Martin : L’idée est de créer un espace où on se sent tous les quatre libres le plus possible. Libres de mettre ce qu’on veut dans le groupe. Donc, c’est assez mouvant. À certains moments, certains d’entre nous portent davantage sur certains aspects, mais ça finit par s’équilibrer à chaque fois. On se retrouve toujours autour de la musique. Il n’y a donc pas qu’un seul compositeur et la façon dont on crée la musique s’est transformée comme ça : on ne part de rien, on se met à quatre dans un studio de répète et on jam ensemble.

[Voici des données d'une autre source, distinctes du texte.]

(** [db.as_retriever(search_kwargs={"k": k})]. *)
Record Retriever : Type := {
  vectorstore : DB;
  search_k : nat;
}.
Definition as_retriever (db : DB) (k : nat) : Retriever :=
  {| vectorstore := db; search_k := k |}.

(** [RecursiveCharacterTextSplitter(chunk_size, chunk_overlap, length_function=len)]. *)
Record TextSplitter : Type := {
  chunk_size : nat;
  chunk_overlap : nat;
}.

(** ** The third-party packages *)

(** Calls into the packages, in the order the script makes them. *)
Inductive Call : Type :=
| CallChatOpenAI (llm : LLM)
| CallPyPDFLoader (path : string)
| CallHuggingFaceEmbeddings (emb : Embedder)
| CallChromaFromDocuments (chunks : list Document) (emb : Embedder)
| CallRetrieverInvoke (r : Retriever) (query : string)
| CallChainInvoke (llm : LLM) (r : Retriever) (query : string).

(** What each package call answers.  Constructors either raise or build the
    object determined by their arguments; [PyPDFLoader(path).load_and_split()]
    sees the path and the bytes stored there, if any. *)
Record Library : Type := {
  ChatOpenAI : LLM → option exn;
  PyPDFLoader_load_and_split : string → option (list Byte.byte) → outcome (list Document);
  HuggingFaceEmbeddings : Embedder → option exn;
  Chroma_from_documents : list Document → Embedder → option exn;
  retriever_invoke : Retriever → string → outcome (list Document);
  RetrievalQAWithSourcesChain_invoke : LLM → Retriever → string → outcome (gmap string string);
}.

(** ** The world the script runs in *)

Record World : Type := {
  files : gmap string (list Byte.byte);
  tmp_seed : nat;
  st_errors : list string;
  st_written : list string;
  messages : option (list (string * string));
  calls : list Call;
}.

Definition set_files (f : gmap string (list Byte.byte) → gmap string (list Byte.byte)) (w : World) : World :=
  {| files := f (files w); tmp_seed := tmp_seed w; st_errors := st_errors w;
     st_written := st_written w; messages := messages w; calls := calls w |}.

Definition set_tmp_seed (n : nat) (w : World) : World :=
  {| files := files w; tmp_seed := n; st_errors := st_errors w;
     st_written := st_written w; messages := messages w; calls := calls w |}.

Definition log_error (msg : string) (w : World) : World :=
  {| files := files w; tmp_seed := tmp_seed w; st_errors := st_errors w ++ [msg];
     st_written := st_written w; messages := messages w; calls := calls w |}.

Definition log_written (msg : string) (w : World) : World :=
  {| files := files w; tmp_seed := tmp_seed w; st_errors := st_errors w;
     st_written := st_written w ++ [msg]; messages := messages w; calls := calls w |}.

Definition set_messages (ms : option (list (string * string))) (w : World) : World :=
  {| files := files w; tmp_seed := tmp_seed w; st_errors := st_errors w;
     st_written := st_written w; messages := ms; calls := calls w |}.

Definition log_call (c : Call) (w : World) : World :=
  {| files := files w; tmp_seed := tmp_seed w; st_errors := st_errors w;
     st_written := st_written w; messages := messages w; calls := calls w ++ [c] |}.

(** [st.error(msg)] and [st.write(msg)] / [st.markdown(msg)]. *)
Definition st_error (msg : string) : M World unit := modify (log_error msg).
Definition st_write (msg : string) : M World unit := modify (log_written msg).

(** [NamedTemporaryFile(delete=False, suffix=...)] used as a context manager:
    an empty file under a name drawn from the seed; it stays on disk when
    the [with] block is left.  Returns [temp_file.name]. *)
Definition tmp_name (seed : nat) (suffix : string) : string :=
  "/tmp/tmp" +:+ pretty seed +:+ suffix.

Definition NamedTemporaryFile (suffix : string) : M World string :=
  w <- get ;;
  let name := tmp_name (tmp_seed w) suffix in
  modify (set_tmp_seed (S (tmp_seed w))) ;;
  modify (set_files (insert name [])) ;;
  ret name.

(** [temp_file.write(data)]. *)
Definition file_write (name : string) (data : list Byte.byte) : M World unit :=
  modify (set_files (insert name data)).

(** [os.unlink(path)]. *)
Definition os_unlink (path : string) : M World unit :=
  w <- get ;;
  match files w !! path with
  | Some _ => modify (set_files (delete path))
  | None => raise (Exception ("[Errno 2] No such file or directory: '" +:+ path +:+ "'"))
  end.

(** Lifting a package answer into the monad. *)
Definition of_outcome {S A} (o : outcome A) : M S A := λ s, (o, s).

Definition of_constructor {S A} (o : option exn) (obj : A) : M S A :=
  match o with
  | None => ret obj
  | Some e => raise e
  end.

(** [d[key]] on a dictionary. *)
Definition getitem {S V} (d : gmap string V) (key : string) : M S V :=
  match d !! key with
  | Some v => ret v
  | None => raise (KeyError key)
  end.

(** Truthiness of a Python string. *)
Definition truthy (s : string) : bool := negb (String.eqb s "").

(** ** Module-level names of the script *)

(** The two globals the helper functions read. *)
Record Globals : Type := {
  Open_api_token : string;
  example_pdfs : gmap string string;
}.

Definition script_example_pdfs : gmap string string :=
  {[ "Short Stories" := "/Users/riccardo/Desktop/Github/LLM_RAG/16_Kurzgeschichten.pdf";
     "Marketing Results" := "/Users/riccardo/Desktop/Github/LLM_RAG/s12943-023-01867-y.pdf" ]}.

Definition script_globals (token : string) : Globals :=
  {| Open_api_token := token; example_pdfs := script_example_pdfs |}.

(** ** Local variables of [load_and_split_pdf] *)

(** The function mutates [chunks] inside [try] blocks and reads [pdf_path]
    in an [except] clause, so its locals live in a frame next to the world. *)
Record Frame : Type := {
  world : World;
  chunks : list Document;
  pdf_path : option string;
}.

Definition lift {A} (m : M World A) : M Frame A :=
  λ fr, let '(o, w') := m (world fr) in
        (o, {| world := w'; chunks := chunks fr; pdf_path := pdf_path fr |}).

Definition extend_chunks (docs : list Document) : M Frame unit :=
  modify (λ fr, {| world := world fr; chunks := chunks fr ++ docs; pdf_path := pdf_path fr |}).

Definition assign_pdf_path (p : string) : M Frame unit :=
  modify (λ fr, {| world := world fr; chunks := chunks fr; pdf_path := Some p |}).

(** Reading [pdf_path]: unbound locals raise [UnboundLocalError]. *)
Definition read_pdf_path : M Frame string :=
  fr <- get ;;
  match pdf_path fr with
  | Some p => ret p
  | None => raise (Exception "cannot access local variable 'pdf_path' where it is not associated with a value")
  end.

(** Runs a function body in a fresh frame whose [chunks] starts as given. *)
Definition with_frame {A} (init : list Document) (body : M Frame A) : M World A :=
  λ w, let '(o, fr) := body {| world := w; chunks := init; pdf_path := None |} in
       (o, world fr).

Section Pipeline.

Context (L : Library) (G : Globals).

(** [loader = PyPDFLoader(path); loader.load_and_split()]. *)
Definition PyPDFLoader (path : string) : M World (list Document) :=
  modify (log_call (CallPyPDFLoader path)) ;;
  w <- get ;;
  of_outcome (PyPDFLoader_load_and_split L path (files w !! path)).

(** [def load_and_split_pdf(uploaded_file, selected_example)] *)
Definition load_and_split_pdf (uploaded_file : option UploadedFile)
    (selected_example : string) : M World (list Document) :=
  with_frame [] (
    match uploaded_file with
    | Some f =>
        try_except
          (temp_file <- lift (NamedTemporaryFile ".pdf") ;;
           lift (file_write temp_file (read f)) ;;
           docs <- lift (PyPDFLoader temp_file) ;;
           extend_chunks docs ;;
           lift (os_unlink temp_file))
          (λ e, lift (st_error ("Error loading and splitting the PDF: " +:+ str e)))
    | None =>
        cond <- (if truthy selected_example
                then p <- getitem (example_pdfs G) selected_example ;; ret (truthy p)
                else ret false) ;;
        if cond : bool then
          try_except
            (p <- getitem (example_pdfs G) selected_example ;;
             assign_pdf_path p ;;
             docs <- lift (PyPDFLoader p) ;;
             extend_chunks docs)
            (λ e, p <- read_pdf_path ;;
                  lift (st_error ("Error loading and splitting the example PDF "
                                  +:+ p +:+ ": " +:+ str e)))
        else ret tt
    end ;;
    fr <- get ;;
    ret (chunks fr)).
(** X5. Publishing follows the input: what a session has published after a
    prefix of the connection's messages stays as the beginning of what it
    publishes on the whole connection; later messages add to it and never
    reorder or retract. *)
Theorem published_prefix_stable (c1 c2 : Conn) (w : World) :
  exists tail,
    produced (events (ReadMessageLoop (c1 ++ c2) w))
    = produced (events (ReadMessageLoop c1 w)) ++ tail.
Proof.
  rewrite !ReadMessageLoop_produced. destruct (new_producer w).
  - exists []. reflexivity.
  - destruct (accepted_app c1 c2 zero) as (tail & ->).
    exists (map encode tail). apply map_app.
Qed.

(** X6. The wire form tells records apart: two records of the struct
    without NaN or infinities that marshal to the same bytes are the same
    record. *)
Theorem encode_injective (r r' : SourceCoords) :
  marshalable r -> marshalable r' -> encode r = encode r' -> r = r'.
Proof.
  intros M M' E.
  pose proof (decode_encode r zero M) as D.
  rewrite E, (decode_encode r' zero M') in D. congruence.
Qed.

Lemma data_path_flush_warning (n : Z) : data_path (flush_warning n) = [].
Proof. unfold flush_warning. now destruct (n >? 0). Qed.

Lemma read_loop_data_path (kp : KafkaProducer) (c : Conn) :
  forall (recv : SourceCoords) (w : World),
    res (read_loop (Some kp) c recv w) = Returned tt /\
    data_path (events (read_loop (Some kp) c recv w))
    = flat_map (fun b => [EvProduce (mkMessage topic PartitionAny b); EvFlush 15000])
               (map encode (accepted c recv)).
Proof.
  induction c as [ | [payload | e] rest IH]; intros recv w; try (split; reflexivity).
  destruct (json.Decode payload recv) as [r err] eqn:D.
  destruct err as [e | ].
  - rewrite (read_loop_reject _ _ recv r rest e) by (cbn; now rewrite D).
    cbn [accepted]. rewrite D. split; reflexivity.
  - rewrite (read_loop_accept kp _ recv r rest) by (cbn; now rewrite D).
    cbn [res events accepted]. rewrite D.
    destruct (IH r (world (MiddlewareRead (encode r) (Some kp) w))) as (R & E).
    split; [exact R | ].
    rewrite !data_path_app, E.
    rewrite MiddlewareRead_run. cbn [events]. rewrite KafkaWrite_run. cbn [events].
    rewrite !data_path_app, data_path_flush_warning. reflexivity.
Qed.
(** Ranks taken at increasing indices are increasing. *)
Lemma ranks_increasing (f : nat -> bool) (from k : nat) :
  StronglySorted Z.lt (map Tools.rankOf (List.filter f (seq from k))).
Proof.
  revert from. induction k as [|k IH]; intros from; cbn [seq List.filter].
  - constructor.
  - destruct (f from); [|apply IH].
    cbn [map]. constructor; [apply IH|].
    apply List.Forall_forall. intros r Hr.
    apply in_map_iff in Hr as (i & <- & Hi).
    apply filter_In in Hi as [Hi _]. apply in_seq in Hi.
    unfold Tools.rankOf. lia.
Qed.

Context `{Runtime}.

(** What a successful search request is turned into. *)
Lemma searchDocumentation_fetched (searchPhrase : option string) (limit : Z)
  (sessionId : string) (w : World) (response : Response) (text : string)
  (data : SearchData) :
  network (Tools.searchRequest searchPhrase sessionId) = Js.Normal response ->
  ok response = true ->
  body response = Js.Normal text ->
  decodeSearch text = Js.Normal data ->
  Tools.searchDocumentation searchPhrase (Some limit) sessionId w
  = (log_request (Tools.searchRequest searchPhrase sessionId) w,
     Js.Normal (Tools.parseSearchResults data limit)).
Proof.
  intros Hn Hok Hb Hd. unfold Tools.searchDocumentation. cbn [default].
  unfold Js.try_catch, Js.bind at 1, Tools.fetch, Js.bind at 1, Js.modify, Js.lift.
  rewrite Hn, Hok. cbn [negb]. unfold Js.bind at 1. rewrite Hb.
  unfold Js.bind. now rewrite Hd.
Qed.

End SearchClient.

(** C6 (as the code has it).  When the search API answers with [n]
    suggestions, [searchDocumentation] looks at the first
    [k = min(limit, n)] of them and returns one result for each that has a
    text excerpt, ranked by its position in the response: position [i]
    (from 0) gets [rank_order = i + 1].  So the ranks are strictly
    increasing, lie between 1 and [k], and are exactly [1..k] when every
    one of the first [k] suggestions has a text excerpt. *)
Theorem searchDocumentation_rank_order `{Runtime}
  (searchPhrase : option string) (limit : Z) (sessionId : string)
  (w : Host.World) (response : Host.Response) (text : string)
  (suggestions : list Host.Suggestion) :
  network (Tools.searchRequest searchPhrase sessionId) = Js.Normal response ->
  Host.ok response = true ->
  Host.body response = Js.Normal text ->
  decodeSearch text = Js.Normal (Host.mkSearchData (Some suggestions)) ->
  let k := Z.to_nat (Z.min (Z.of_nat (length suggestions)) limit) in
  exists results,
    Tools.searchDocumentation searchPhrase (Some limit) sessionId w
    = (Host.log_request (Tools.searchRequest searchPhrase sessionId) w,
       Js.Normal results)
    /\ map Types.rank_order results
       = map (fun i => Z.of_nat i + 1)
           (List.filter (Tools.hasExcerpt suggestions) (seq 0 k))
    /\ StronglySorted Z.lt (map Types.rank_order results)
    /\ Forall (fun r => 1 <= r <= Z.of_nat k) (map Types.rank_order results)
    /\ ((forall i, (i < k)%nat -> Tools.hasExcerpt suggestions i = true) ->
        map Types.rank_order results = map Z.of_nat (seq 1 k)).
Proof.
  intros Hn Hok Hb Hd k.
  exists (Tools.parseSearchResults (Host.mkSearchData (Some suggestions)) limit).
  split; [now apply (searchDocumentation_fetched _ _ _ _ response text)|].
  cbn [Tools.parseSearchResults Host.suggestions].
  rewrite collectSuggestions_ranks. fold k.
  split; [reflexivity|]. split; [apply ranks_increasing|]. split.
  - apply List.Forall_forall. intros r Hr.
    apply in_map_iff in Hr as (i & <- & Hi).
    apply filter_In in Hi as [Hi _]. apply in_seq in Hi. unfold Tools.rankOf. lia.
  - intros Hall. rewrite filter_all; [apply ranks_of_seq|].
    intros i Hi. apply in_seq in Hi. apply Hall. lia.
Qed.

Lemma searchDocumentation_rank_order_witness :
  exists results,
    @Tools.searchDocumentation (Fixture.searchHost Fixture.fullData)
      (Some "lambda") (Some 2) "s" Fixture.emptyWorld
    = (Host.log_request (Tools.searchRequest (Some "lambda") "s") Fixture.emptyWorld,
       Js.Normal results)
    /\ map Types.rank_order results = [1; 2].
Proof.
  destruct (@searchDocumentation_rank_order (Fixture.searchHost Fixture.fullData)
              (Some "lambda") 2 "s" Fixture.emptyWorld
              (Fixture.okResponse (Some "application/json") "{}") "{}"
              [ Fixture.excerpt "first"; Fixture.excerpt "second"; Fixture.excerpt "third" ])
    as (results & Hrun & _ & _ & _ & Hfull);
    [reflexivity | reflexivity | reflexivity | reflexivity |].
  exists results. split; [exact Hrun|].
  apply Hfull. intros i Hi. cbn in Hi.
  destruct i as [|[|i]]; [reflexivity | reflexivity | lia].
Defined.

(** C6, the claim as stated fails: of two suggestions the first has no
    text excerpt; with [limit = 10], [k = 2], and the one result returned
    has rank 2, so the ranks are not [1..2]. *)
Lemma searchDocumentation_rank_gap :
  exists w results,
    @Tools.searchDocumentation (Fixture.searchHost Fixture.gappedData)
      (Some "lambda") (Some 10) "s" Fixture.emptyWorld
    = (w, Js.Normal results)
    /\ map Types.rank_order results = [2]
    /\ map Types.rank_order results
       <> map Z.of_nat (seq 1 (Z.to_nat (Z.min 10 (Z.of_nat 2)))).
Proof.
  eexists. eexists. split; [vm_compute; reflexivity|].
  split; [reflexivity|]. vm_compute. discriminate.
Qed.

(** ** The dispatchers *)

Section Dispatchers.
Context `{HtmlLibrary} `{Runtime}.
Import Types Host MCPServer.

Lemma tools_lookup_None (n : string) :
  tools !! n = None
  <-> n <> "read_documentation" /\ n <> "search_documentation" /\ n <> "recommend".
Proof.
  unfold tools. rewrite !lookup_insert_None, lookup_empty. intuition congruence.
Qed.

Lemma tools_lookup_Some (n : string) (tool : ToolFunction) :
  tools !! n = Some tool ->
  n = "read_documentation" \/ n = "search_documentation" \/ n = "recommend".
Proof.
  intros Hl.
  destruct (decide (n = "read_documentation")); [auto|].
  destruct (decide (n = "search_documentation")); [auto|].
  destruct (decide (n = "recommend")); [auto|].
  assert (tools !! n = None) by (apply tools_lookup_None; auto). congruence.
Qed.

(** The registry holds exactly the tools that are listed. *)
Lemma tools_registered (n : string) :
  tools !! n = None <-> ~ In n (map tool_name Tools.TOOL_DEFINITIONS).
Proof.
  rewrite tools_lookup_None. cbn. intuition congruence.
Qed.

Lemma registered_truthy (n : string) (tool : ToolFunction) :
  tools !! n = Some tool -> Js.truthy n = true.
Proof.
  intros Hl. apply tools_lookup_Some in Hl as [-> | [-> | ->]]; reflexivity.
Qed.

(** *** What the tools throw *)

Lemma readDocumentation_throws_Error (url : option string) (maxLength startIndex : option Z)
  (sessionId : string) (w w' : World) (e : Js.Thrown) :
  Tools.readDocumentation url maxLength startIndex sessionId w = (w', Js.Throw e) ->
  Js.instanceofError e = true.
Proof.
  unfold Tools.readDocumentation. destruct url as [url|].
  - destruct (negb (Tools.matchesDocsOrigin url)).
    { intros Ht; inversion Ht; reflexivity. }
    destruct (negb (Js.endsWith ".html" url)).
    { intros Ht; inversion Ht; reflexivity. }
    intros Ht. apply try_catch_rethrows in Ht as (cause & _ & ->). reflexivity.
  - intros Ht; inversion Ht; reflexivity.
Qed.

Lemma searchDocumentation_throws_Error (searchPhrase : option string) (limit : option Z)
  (sessionId : string) (w w' : World) (e : Js.Thrown) :
  Tools.searchDocumentation searchPhrase limit sessionId w = (w', Js.Throw e) ->
  Js.instanceofError e = true.
Proof.
  unfold Tools.searchDocumentation. intros Ht.
  apply try_catch_rethrows in Ht as (cause & _ & ->). reflexivity.
Qed.

Lemma recommend_throws_Error (url : option string) (sessionId : string)
  (w w' : World) (e : Js.Thrown) :
  Tools.recommend url sessionId w = (w', Js.Throw e) ->
  Js.instanceofError e = true.
Proof.
  unfold Tools.recommend. intros Ht.
  apply try_catch_rethrows in Ht as (cause & _ & ->). reflexivity.
Qed.
(** * Django-monitor: the admin layer ([monitor/admin.py]) and the moderation
    rules exercised by [monitor/tests/apps/testapp/tests.py].

    Part I holds the embedding, Part II the properties.

    Conventions of the embedding:
    - a Python [str] is a [string]; [None]-or-[str] is [option string];
    - a [dict] is a [gmap]; Django's [QueryDict] maps a key to the list of
      values given for it;
    - a raised exception is the [Raise] outcome of the [result] type;
    - an attribute assignment on an object the caller still holds
      ([request.GET = ...]) is explicit state passing: the function returns
      the object it leaves behind;
    - framework code ([django.contrib.admin.ModelAdmin], the permission
      backend) and the modules of the package whose source is not
      available are parameters of the sections below. *)

From Stdlib Require Import Ascii String.
From stdpp Require Import gmap strings list fin_maps.

Local Open Scope string_scope.

(* ===================================================================== *)
(** * Part I.  The embedding                                              *)
(* ===================================================================== *)

(** ** Python built-ins used by the source *)

Module Py.

(** Exceptions that the modelled code can raise. *)
Inductive Exception :=
| KeyError (key : string)
| AttributeError (name : string)
| TypeError (left right : string).

Inductive result (A : Type) :=
| Ok (a : A)
| Raise (e : Exception).
Arguments Ok {A} a.
Arguments Raise {A} e.

(** Sequencing: an exception ends the computation. *)
#[export] Instance result_ret : MRet result := λ A a, Ok a.
#[export] Instance result_bind : MBind result := λ A B k m,
  match m with
  | Ok a => k a
  | Raise e => Raise e
  end.

(** Truth value of an object that is [None] or a [str]:
    [None] and [''] are false. *)
Definition truthy (o : option string) : bool :=
  match o with
  | None => false
  | Some s => negb (String.eqb s "")
  end.

(** [str.lower()] on a byte string: the letters [A]..[Z] move to
    [a]..[z], every other byte stays. *)
Definition lower_char (c : ascii) : ascii :=
  let n := nat_of_ascii c in
  if (65 <=? n)%nat && (n <=? 90)%nat then ascii_of_nat (n + 32) else c.

Fixpoint lower (s : string) : string :=
  match s with
  | EmptyString => EmptyString
  | String c s' => String (lower_char c) (lower s')
  end.

(** [s.startswith(p)] *)
Fixpoint startswith (p s : string) : bool :=
  match p with
  | EmptyString => true
  | String a p' =>
      match s with
      | EmptyString => false
      | String b s' => Ascii.eqb a b && startswith p' s'
      end
  end.

(** [old in s]: [old] occurs in [s] as a substring. *)
Fixpoint occurs (old s : string) : bool :=
  startswith old s ||
  match s with
  | EmptyString => false
  | String _ s' => occurs old s'
  end.

(** [c in s] for a single character. *)
Fixpoint has_char (c : ascii) (s : string) : bool :=
  match s with
  | EmptyString => false
  | String b s' => Ascii.eqb c b || has_char c s'
  end.

(** [s.replace(old, new)] for a non-empty [old]: the string is scanned
    from the left; at every occurrence of [old] that does not overlap
    the previous one, [new] is written and the scan resumes behind the
    occurrence.  [skip] counts the characters of the current occurrence
    still to be passed over. *)
Fixpoint replace_from (old new : string) (skip : nat) (s : string) : string :=
  match s with
  | EmptyString => EmptyString
  | String c s' =>
      match skip with
      | S k => replace_from old new k s'
      | O =>
          if startswith old s
          then new ++ replace_from old new (String.length old - 1) s'
          else String c (replace_from old new 0 s')
      end
  end.

(** With an empty [old], Python writes [new] before every character and
    at the end. *)
Fixpoint interleave (new s : string) : string :=
  match s with
  | EmptyString => new
  | String c s' => new ++ String c (interleave new s')
  end.

Definition replace (s old new : string) : string :=
  match old with
  | EmptyString => interleave new s
  | String _ _ => replace_from old new 0 s
  end.

(** A sequence-valued attribute of an admin class is a tuple or a list. *)
Inductive Seq :=
| PyTuple (xs : list string)
| PyList (xs : list string).

(** The entries of a sequence, which is what [list(s)] holds. *)
Definition items (s : Seq) : list string :=
  match s with
  | PyTuple xs => xs
  | PyList xs => xs
  end.

(** [x in s] *)
Definition contains (x : string) (s : Seq) : bool := bool_decide (x ∈ items s).

(** [a + b] on sequences: two tuples give a tuple, two lists a list; a
    tuple and a list cannot be added, Python raises [TypeError] naming the
    two types. *)
Definition add (a b : Seq) : result Seq :=
  match a, b with
  | PyTuple xs, PyTuple ys => Ok (PyTuple (xs ++ ys))
  | PyList xs, PyList ys => Ok (PyList (xs ++ ys))
  | PyTuple _, PyList _ => Raise (TypeError "tuple" "list")
  | PyList _, PyTuple _ => Raise (TypeError "list" "tuple")
  end.

End Py.

Export Py.

(** ** [django.http.QueryDict]: the parsed query string *)

Module QueryDict.

(** Every key maps to the list of the values given for it, in the order
    of the query string. *)
Abbreviation t := (gmap string (list string)).

(** [d.get(key, None)]: the last value of the key; [None] when the key
    is absent or its list is empty. *)
Definition get (d : t) (key : string) : option string :=
  match d !! key with
  | Some vs => last vs
  | None => None
  end.

(** [d.copy()]: a mutable copy with the same contents. *)
Definition copy (d : t) : t := d.

(** [del d[key]]: raises [KeyError] when the key is absent. *)
Definition delitem (d : t) (key : string) : Py.result t :=
  match d !! key with
  | Some _ => Py.Ok (delete key d)
  | None => Py.Raise (Py.KeyError key)
  end.

End QueryDict.

(** ** The objects [monitor/admin.py] works with *)

(** [monitor.conf]: the three status codes.  The module is missing from the
    sources, so the codes are fields of a parameter. *)
Record Conf := {
  PENDING_STATUS : string;
  CHALLENGED_STATUS : string;
  APPROVED_STATUS : string
}.

(** The codes name three different statuses, and none of them is the
    empty string. *)
Definition status_codes_ok (conf : Conf) : Prop :=
  PENDING_STATUS conf ≠ CHALLENGED_STATUS conf ∧
  PENDING_STATUS conf ≠ APPROVED_STATUS conf ∧
  CHALLENGED_STATUS conf ≠ APPROVED_STATUS conf ∧
  PENDING_STATUS conf ≠ "" ∧
  CHALLENGED_STATUS conf ≠ "" ∧
  APPROVED_STATUS conf ≠ "".

(** A model class is known by its name. *)
Abbreviation ModelId := string.

(** [model._meta]: the attributes of [django.db.models.options.Options]
    that the admin reads; [pk_attname] stands for [opts.pk.attname]. *)
Record Options := {
  app_label : string;
  object_name : string;
  pk_attname : string
}.

(** [opts.model].  The module imports [django.contrib.admin.filterspecs],
    which Django has up to version 1.3; the [Options] of these versions has
    no attribute [model], so reading it raises [AttributeError]. *)
Definition Options_model (o : Options) : result ModelId :=
  Raise (AttributeError "model").

(** A model class: its name and its [_meta]. *)
Record ModelClass := { model_id : ModelId; _meta : Options }.

(** The admin site an admin object is registered with. *)
Record AdminSite := { site_name : string }.

(** The dict that the moderation queue keeps for a model:
    [tests.py] reads its keys ['monitor_name'] and ['status_name'],
    [admin.py] its key ['can_delete_approved']. *)
Record QueueEntry := {
  monitor_name : string;
  status_name : string;
  can_delete_approved : bool
}.

(** A row of the monitor table: the moderation status of one object. *)
Record MonitorEntry := { entry_status : string }.

(** An instance of a model, as far as the admin looks at it: its primary
    key and its [status] attribute. *)
Record Obj := { pk : nat; status : string }.

#[global] Instance Obj_eq_dec : EqDecision Obj.
Proof. solve_decision. Defined.

(** A queryset is the sequence of rows it would fetch. *)
Abbreviation QuerySet := (list Obj).

(** [request.user] with its permission check. *)
Record User := { has_perm : string → bool }.

(** [django.http.HttpRequest]: the query parameters and the actor. *)
Record HttpRequest := { GET : QueryDict.t; user : User }.

(** [request.GET = d] *)
Definition set_GET (request : HttpRequest) (d : QueryDict.t) : HttpRequest :=
  {| GET := d; user := user request |}.

(** A function object used as an admin action; [short_description] is
    the optional attribute of that name. *)
Record Callable := { func_name : string; short_description : option string }.

(** [getattr(f, 'short_description', dflt)] *)
Definition getattr_short_description (f : Callable) (dflt : string) : string :=
  default dflt (short_description f).

(** The tuple [(callable, name, description)] stored for an action. *)
Abbreviation Action := (Callable * string * string)%type.

(** What a subclass of [MonitorAdmin] declares in its class body, with
    Django's defaults where it declares nothing: [list_display] is
    [('__str__',)], [actions] is [[]], the other sequences are [()];
    [protected_fields = ()] is line 23. *)
Record AdminClass := {
  cls_list_filter : Seq;
  cls_list_display : Seq;
  cls_actions : option (list string);
  cls_readonly_fields : Seq;
  cls_protected_fields : Seq
}.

Paul : La seule chose que j’aurais à ajouter, c’est que la démocratie, c’est de la merde (rires). Au départ, on se revendiquait groupe démocratique… Tu as employé le mot fluide, je m’y suis reconnu. Quand on est quatre et que la majorité souhaite faire telle chose, la démocratie voudrait que cette majorité l’emporte. Comment fait-on alors pour être le plus horizontal possible, sachant qu’on est des personnes différentes avec des caractères différents ? Alors on s’équilibre. Mais certains ont tendance à prendre davantage le lead sur telle ou telle chose. Notre force, c’est cette différence. C’est toujours un travail en cours de rechercher cet équilibre. En tout cas sur scène, ça fait plaisir car récemment, on ressent que chacun a sa place qui ne déborde pas sur celle des autres. C’est encourageant d’entendre ça (que cette fluidité des rôles se ressent).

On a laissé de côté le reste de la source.